犬のマーフィー君と 渋くて気難しい先輩猫のコウメ君からの信頼と同志愛を獲得して すっかりご機嫌の日々。

 

 

左が 見るからに気難しそうな風貌のコウメ君。

以前は 新参者など 決して寄せ付けなかったそうです。

真ん中が 受け入れてもらった直後のセンちゃん。

そして、この家の長老犬 マーフィー君です。

 時を経て、現在は このメンバーに、スワン、そして 新参者のアサム&ムギ母子が加わっています。

全員集合の写真が見られるのを楽しみにしています。

 

お気に入りのキャットタワーに それぞれの位置に陣取る猫軍団。

下段がコウメ君。

中段が センちゃんの後に迎えられたスワンちゃん。

そして 上段がセンちゃんです。

センちゃんが コウメ君に認めてもらうまで要した月日は 記憶では3ヶ月ぐらいでしたっけ?
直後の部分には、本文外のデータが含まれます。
Lemma column_fmap_ext (fields : list string) (data data' : sample) :
  (∀ f, f ∈ fields → data' !! f = data !! f) →
  column data' <$> fields = column data <$> fields.
Proof.
  intros H. apply list_fmap_ext. intros i f Hf. unfold column.
  rewrite H; [done|]. by eapply list_elem_of_lookup_2.
Qed.

(** The loop of [add_label_fields_to_data] over the stream names, when every
    column matches every stream: it returns, each stream of [dns] is packed
    and nothing else has changed. *)
Lemma add_loop_Ok `{Impl : DataProcessorImpl} (dns fields : list string)
    (data : sample) :
  NoDup dns →
  (∀ f, f ∈ fields → f ∉ dns) →
  columns_match dns fields data →
  ∃ data1,
    for_each dns (λ dn, if_in dn (for_each fields (λ field, add_field dn field))) data
    = Returned data1 ∧
    (∀ k, k ∉ dns → data1 !! k = data !! k) ∧
    (∀ dn, dn ∈ dns → data1 !! dn = packed fields data <$> data !! dn).
Proof.
  revert data. induction dns as [|a dns IH]; intros data Hnd Hdisj Hwf; simpl.
  { exists data. split_and!; [done..|]. intros dn Hdn. by apply elem_of_nil in Hdn. }
  apply NoDup_cons in Hnd as [Ha Hnd]. unfold seq_stmt.
  assert (Hdisj' : ∀ f, f ∈ fields → f ∉ dns).
  { intros f Hf Hin. apply (Hdisj f Hf). by right. }
  destruct (data !! a) as [v|] eqn:Hv.
  - destruct (Hwf a v) as (recs & -> & Hcols); [by left|done|].
    rewrite (if_in_present _ _ _ _ Hv).
    rewrite (add_fields_Ok a fields data recs Hv); [|intros Hin; apply (Hdisj a Hin); by left|done].
    set (data' := <[a := stream_of (add_columns recs (column data <$> fields))]> data).
    assert (Hcol' : column data' <$> fields = column data <$> fields).
    { apply column_fmap_ext. intros f Hf. unfold data'.
      rewrite lookup_insert_ne; [done|]. intros ->. apply (Hdisj f Hf). by left. }
    destruct (IH data') as (data1 & Hrun & Hframe & Hpack); [done..| |].
    { intros dn v Hdn Hlook. unfold data' in Hlook.
      rewrite lookup_insert_ne in Hlook by (by intros ->).
      destruct (Hwf dn v) as (recs' & -> & Hcols'); [by right|done|].
      exists recs'. split; [done|].
      eapply Forall_impl; [apply Forall_and; split; [exact Hcols'|]|].
      + apply Forall_forall. intros f' Hf'. exact Hf'.
      + simpl. intros f' [(col' & Hf' & Hlen') Hin]. exists col'. split; [|done].
        unfold data'. rewrite lookup_insert_ne; [done|].
        intros ->. apply (Hdisj f' Hin). by left. }
    exists data1. split_and!; [done| |].
    + intros k Hk. apply not_elem_of_cons in Hk as [Hka Hk].
      rewrite Hframe by done. unfold data'. by rewrite lookup_insert_ne.
    + intros dn [->|Hdn]%elem_of_cons.
      * rewrite Hframe by done. unfold data'. rewrite lookup_insert_eq, Hv. simpl.
        unfold packed. by rewrite records_stream_of.
      * rewrite Hpack by done. unfold packed. rewrite Hcol'. unfold data'.
        rewrite lookup_insert_ne; [done|]. by intros ->.
  - rewrite (if_in_absent _ _ _ Hv).
    destruct (IH data) as (data1 & Hrun & Hframe & Hpack); [done..| |].
    { intros dn v Hdn Hlook. apply (Hwf dn v); [by right|done]. }
    exists data1. split_and!; [done| |].
    + intros k Hk. apply not_elem_of_cons in Hk as [Hka Hk]. by apply Hframe.
    + intros dn [->|Hdn]%elem_of_cons; [|by apply Hpack].
      rewrite Hframe by done. by rewrite Hv.
Qed.

(** ** The same passes over lists and tuples *)

Lemma seq_items_iter (v : pyval) (xs : list pyval) :
  seq_items v = Some xs → py_iter v = Ok xs ∧ py_len v = Ok (length xs).
Proof. destruct v; intros [= <-]; done. Qed.

Lemma seq_items_stream_of (recs : list (list pyval)) :
  seq_items (stream_of recs) = Some (PList <$> recs).
Proof. done. Qed.

Lemma seq_rows_stream_of (recs : list (list pyval)) : seq_rows (stream_of recs) = recs.
Proof.
  unfold seq_rows, stream_of, entries. simpl. rewrite <- list_fmap_compose.
  rewrite <- (list_fmap_id recs) at 2. by apply list_fmap_ext.
Qed.

Lemma entries_stream_of (recs : list (list pyval)) :
  entries (stream_of recs) = PList <$> recs.
Proof. done. Qed.

Lemma is_stream_stream_of (recs : list (list pyval)) : is_stream (stream_of recs).
Proof.
  exists (PList <$> recs). split; [done|].
  apply Forall_fmap, Forall_forall. intros r _. by eexists.
Qed.

Lemma mapM_add_column_seq (ds : list pyval) (col : list pyval) :
  Forall (λ d, is_Some (seq_items d)) ds →
  mapM (λ p : pyval * pyval, items ← py_iter p.1; mret (PList (items ++ [p.2])))
       (zip ds col)
  = Ok (PList <$> add_column (entries <$> ds) col).
Proof.
  intros H. revert col.
  induction H as [|d ds [xs Hd] _ IH]; intros [|v col]; simpl; try done.
  destruct (seq_items_iter d xs Hd) as [-> _]. simpl.
  unfold add_column in IH. rewrite IH. unfold entries. by rewrite Hd.
Qed.


Lemma add_field_seq (data_name field : string) (data : sample)
    (v c : pyval) (ds col : list pyval) :
  data !! data_name = Some v → seq_items v = Some ds →
  Forall (λ d, is_Some (seq_items d)) ds →
  data !! field = Some c → seq_items c = Some col →
  add_field data_name field data
  = if decide (length ds = length col)
    then Returned (<[data_name := stream_of (add_column (entries <$> ds) col)]> data)
    else Raised (ValueError (lengths_msg (length ds) (length col))) data.
Proof.
  intros Hs Hds Hrecs Hf Hcol.
  destruct (seq_items_iter v ds Hds) as [Hiv Hlv].
  destruct (seq_items_iter c col Hcol) as [Hic Hlc].
  unfold add_field, assign, py_getitem. rewrite Hs, Hf.
  cbn [mbind result_bind]. rewrite Hlv, Hlc. cbn [mbind result_bind].
  destruct (decide (length ds = length col)) as [Hlen|Hlen]; [|done].
  rewrite Hiv, Hic. cbn [mbind result_bind].
  by rewrite mapM_add_column_seq.
Qed.

Lemma labels_of_lookup (data : sample) (f : string) (c : pyval) (col : list pyval) :
  data !! f = Some c → seq_items c = Some col → labels_of data f = col.
Proof. intros Hf Hc. unfold labels_of, entries. by rewrite Hf; simpl; rewrite Hc. Qed.

Lemma labels_of_insert_ne (data : sample) (key f : string) (v : pyval) :
  key ≠ f → labels_of (<[key := v]> data) f = labels_of data f.
Proof. intros H. unfold labels_of. by rewrite lookup_insert_ne. Qed.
センちゃんの愛され気質を理解して 認めてくれたコウメ君は その後体調も無事回復したそうです。

一件落着というわけですね。

 この里親ご夫妻は とても気持ちが大きく広く、決して焦ることなく、ゆったりと 時を待つというスタイルです。

だからこそ 今の平和を手に入れることに成功したのですね。

 センちゃん、今回は 自分の経験を活かして、実に見事に 新参猫の心のケアを果たしています。

これこそ 猫の恩返しと言っていいのではないでしょうか。

このご一家から学ぶことは多いのですが、今回もまた、新たな動物の能力を思い知らされました。

里親さん曰く、「なんで こんな良い子が残っていたのか解りませんねえ。」

目を細めて 愛猫のセンちゃんを見つめる先に 光が見えます。